Collected data entries =>
■ ■ ■ ■ ■

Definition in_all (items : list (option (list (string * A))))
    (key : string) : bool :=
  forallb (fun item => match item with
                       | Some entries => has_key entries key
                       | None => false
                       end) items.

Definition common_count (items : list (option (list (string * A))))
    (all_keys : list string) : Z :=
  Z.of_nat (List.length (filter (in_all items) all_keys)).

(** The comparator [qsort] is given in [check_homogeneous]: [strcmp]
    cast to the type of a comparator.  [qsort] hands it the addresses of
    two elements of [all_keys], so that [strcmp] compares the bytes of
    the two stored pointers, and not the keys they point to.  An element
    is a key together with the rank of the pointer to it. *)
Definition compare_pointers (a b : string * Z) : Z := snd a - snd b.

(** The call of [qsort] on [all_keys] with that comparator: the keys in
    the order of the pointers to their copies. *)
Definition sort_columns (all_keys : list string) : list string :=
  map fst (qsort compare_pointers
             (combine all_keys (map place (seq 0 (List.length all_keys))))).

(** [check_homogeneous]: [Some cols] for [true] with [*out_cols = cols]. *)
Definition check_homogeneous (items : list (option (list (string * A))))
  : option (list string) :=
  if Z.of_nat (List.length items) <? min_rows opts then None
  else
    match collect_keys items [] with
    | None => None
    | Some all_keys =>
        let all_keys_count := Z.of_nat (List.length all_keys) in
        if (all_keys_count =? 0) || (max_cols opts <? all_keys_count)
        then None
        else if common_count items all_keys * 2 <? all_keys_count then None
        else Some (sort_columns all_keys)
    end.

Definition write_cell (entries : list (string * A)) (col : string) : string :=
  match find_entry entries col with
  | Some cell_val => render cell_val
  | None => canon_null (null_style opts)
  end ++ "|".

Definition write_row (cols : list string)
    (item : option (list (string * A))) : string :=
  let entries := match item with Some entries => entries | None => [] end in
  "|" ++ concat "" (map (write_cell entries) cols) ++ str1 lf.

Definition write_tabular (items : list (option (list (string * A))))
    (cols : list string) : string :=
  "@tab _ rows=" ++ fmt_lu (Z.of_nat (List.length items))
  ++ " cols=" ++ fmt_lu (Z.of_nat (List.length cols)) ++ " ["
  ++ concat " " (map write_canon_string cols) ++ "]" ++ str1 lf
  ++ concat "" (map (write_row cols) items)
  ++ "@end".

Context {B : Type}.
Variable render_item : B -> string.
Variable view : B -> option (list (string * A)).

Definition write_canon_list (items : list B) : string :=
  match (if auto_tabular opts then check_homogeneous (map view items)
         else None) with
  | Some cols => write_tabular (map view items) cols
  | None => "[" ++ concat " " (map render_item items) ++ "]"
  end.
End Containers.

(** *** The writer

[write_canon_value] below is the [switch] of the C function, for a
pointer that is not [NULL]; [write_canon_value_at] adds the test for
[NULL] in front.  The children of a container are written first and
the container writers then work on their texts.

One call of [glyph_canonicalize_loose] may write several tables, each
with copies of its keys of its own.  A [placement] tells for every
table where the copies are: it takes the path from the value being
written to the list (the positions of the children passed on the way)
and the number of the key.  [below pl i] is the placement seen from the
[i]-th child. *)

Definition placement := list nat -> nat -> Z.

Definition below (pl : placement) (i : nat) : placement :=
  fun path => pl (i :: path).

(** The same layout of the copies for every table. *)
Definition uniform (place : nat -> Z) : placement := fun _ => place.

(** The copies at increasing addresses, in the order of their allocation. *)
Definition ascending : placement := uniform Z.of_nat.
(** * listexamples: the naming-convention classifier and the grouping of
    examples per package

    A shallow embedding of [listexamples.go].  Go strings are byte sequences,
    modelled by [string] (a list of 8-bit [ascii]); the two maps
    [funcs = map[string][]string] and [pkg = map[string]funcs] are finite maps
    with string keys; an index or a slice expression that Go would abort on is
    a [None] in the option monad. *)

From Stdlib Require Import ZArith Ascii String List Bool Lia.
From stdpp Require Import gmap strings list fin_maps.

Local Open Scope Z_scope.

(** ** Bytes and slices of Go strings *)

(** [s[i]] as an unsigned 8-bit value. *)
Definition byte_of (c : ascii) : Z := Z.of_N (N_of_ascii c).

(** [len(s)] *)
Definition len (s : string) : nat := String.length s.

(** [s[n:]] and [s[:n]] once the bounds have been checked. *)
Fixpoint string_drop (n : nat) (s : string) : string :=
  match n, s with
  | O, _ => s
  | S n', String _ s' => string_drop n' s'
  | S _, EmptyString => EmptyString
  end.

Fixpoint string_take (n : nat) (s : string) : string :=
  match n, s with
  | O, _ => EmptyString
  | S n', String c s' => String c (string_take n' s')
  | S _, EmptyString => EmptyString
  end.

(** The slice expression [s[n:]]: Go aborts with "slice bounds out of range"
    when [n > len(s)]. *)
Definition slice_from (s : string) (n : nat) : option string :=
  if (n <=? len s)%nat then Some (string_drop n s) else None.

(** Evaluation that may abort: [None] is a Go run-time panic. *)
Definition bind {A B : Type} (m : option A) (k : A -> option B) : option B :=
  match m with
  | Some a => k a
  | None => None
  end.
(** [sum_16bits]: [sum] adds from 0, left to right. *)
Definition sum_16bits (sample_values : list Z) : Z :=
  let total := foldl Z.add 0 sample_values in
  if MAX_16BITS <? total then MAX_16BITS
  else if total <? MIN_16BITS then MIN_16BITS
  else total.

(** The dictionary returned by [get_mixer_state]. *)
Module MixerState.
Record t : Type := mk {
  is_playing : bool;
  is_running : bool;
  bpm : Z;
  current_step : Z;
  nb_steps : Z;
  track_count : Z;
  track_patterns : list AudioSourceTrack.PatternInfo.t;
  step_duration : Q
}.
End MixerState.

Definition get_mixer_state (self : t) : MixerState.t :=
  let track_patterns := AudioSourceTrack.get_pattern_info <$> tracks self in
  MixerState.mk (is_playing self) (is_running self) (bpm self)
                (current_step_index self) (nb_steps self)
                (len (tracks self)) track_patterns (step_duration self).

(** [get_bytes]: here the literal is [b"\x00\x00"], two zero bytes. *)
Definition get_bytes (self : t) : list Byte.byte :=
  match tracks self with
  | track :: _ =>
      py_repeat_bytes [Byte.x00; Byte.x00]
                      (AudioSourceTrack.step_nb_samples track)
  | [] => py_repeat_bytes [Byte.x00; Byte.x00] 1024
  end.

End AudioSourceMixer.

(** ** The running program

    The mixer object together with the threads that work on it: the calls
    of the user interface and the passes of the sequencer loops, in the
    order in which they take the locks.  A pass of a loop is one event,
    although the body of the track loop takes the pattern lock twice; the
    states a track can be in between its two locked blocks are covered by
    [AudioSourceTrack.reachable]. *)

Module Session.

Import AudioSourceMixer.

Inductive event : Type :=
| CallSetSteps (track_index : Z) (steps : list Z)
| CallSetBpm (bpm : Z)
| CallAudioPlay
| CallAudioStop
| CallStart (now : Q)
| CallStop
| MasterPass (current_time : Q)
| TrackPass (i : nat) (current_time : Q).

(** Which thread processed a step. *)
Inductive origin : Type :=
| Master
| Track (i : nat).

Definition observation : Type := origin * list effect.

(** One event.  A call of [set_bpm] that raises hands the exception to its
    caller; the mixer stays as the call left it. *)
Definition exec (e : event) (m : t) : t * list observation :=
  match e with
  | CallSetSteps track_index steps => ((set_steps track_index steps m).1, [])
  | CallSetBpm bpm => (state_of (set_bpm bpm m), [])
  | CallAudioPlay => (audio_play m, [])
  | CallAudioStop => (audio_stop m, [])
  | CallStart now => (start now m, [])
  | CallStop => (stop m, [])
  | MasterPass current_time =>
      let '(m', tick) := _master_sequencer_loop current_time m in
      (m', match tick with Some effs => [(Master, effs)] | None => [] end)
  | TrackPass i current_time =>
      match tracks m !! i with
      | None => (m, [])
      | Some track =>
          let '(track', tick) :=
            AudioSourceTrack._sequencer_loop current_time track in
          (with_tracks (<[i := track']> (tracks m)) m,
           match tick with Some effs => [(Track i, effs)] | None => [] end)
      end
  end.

■ ■ ■ ■ ■

Task instructions => The expected answer is an exact copy of the lines above, beginning at the line with "cast to the" and ending at the line with "Definition compare_pointers (a", with both ends in.

Task output =>
    cast to the type of a comparator.  [qsort] hands it the addresses of
    two elements of [all_keys], so that [strcmp] compares the bytes of
    the two stored pointers, and not the keys they point to.  An element
    is a key together with the rank of the pointer to it. *)
Definition compare_pointers (a b : string * Z) : Z := snd a - snd b.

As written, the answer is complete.